[Excerpts from a dataset]
════════════════

(** * meme-trader: the position life cycle of [bot.py]

    A shallow embedding of the handlers of [bot.py] -- [buy] (a pair was
    created on the exchange), [pnl] (a new block arrived), and the
    start-up and shutdown hooks [load_state] and
    [transfer_all_to_backup] -- together with the properties of the
    position store they maintain.

    Python values are modelled as follows:
    - [int] is [Z] (unbounded);
    - [float] is an IEEE-754 binary64 value, [spec_float] at precision 53
      and maximal exponent 1024, with Python's exceptions for division by
      zero and for conversions written out;
    - [str] (symbols, names, addresses) is [string];
    - [dict] is an insertion-ordered association list with unique keys;
    - an exception is a value of [exn], carried by [pyresult].

    The collaborators (chain reads, transactions, the sentiment model) are
    fields of a record [World] over an abstract chain state. Every call to
    a collaborator, every [print] and every mutation of [bot.state.buys]
    is recorded, in order, in the list of events a handler emits. *)

From Stdlib Require Import ZArith List String Bool Lia.
From Stdlib Require Import Floats.SpecFloat.
Import ListNotations.

Local Open Scope string_scope.
Local Open Scope list_scope.
Local Open Scope Z_scope.

(** ** Python exceptions and results *)

Inductive exn : Type :=
| ZeroDivisionError
| OverflowError
| ValueError
| TypeError
| KeyError (key : string)
| TransactionError (msg : string)
| CollaboratorError (msg : string).

Inductive pyresult (A : Type) : Type :=
| Ok (a : A)
| Raise (e : exn).

Arguments Ok {A} a.
Arguments Raise {A} e.

(** ** Python floats *)

Module PyFloat.

Definition prec : Z := 53.
Definition emax : Z := 1024.

Definition float : Type := spec_float.

Definition zero : float := S754_zero false.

════════════════

[Problem to work on]: Only a word-for-word repetition of the lines from the one containing "(msg : string)." to the final line of the data above counts as the answer.

[Response below]:
| CollaboratorError (msg : string).

Inductive pyresult (A : Type) : Type :=
| Ok (a : A)
| Raise (e : exn).

Arguments Ok {A} a.
Arguments Raise {A} e.

(** ** Python floats *)

Module PyFloat.

Definition prec : Z := 53.
Definition emax : Z := 1024.

Definition float : Type := spec_float.

Definition zero : float := S754_zero false.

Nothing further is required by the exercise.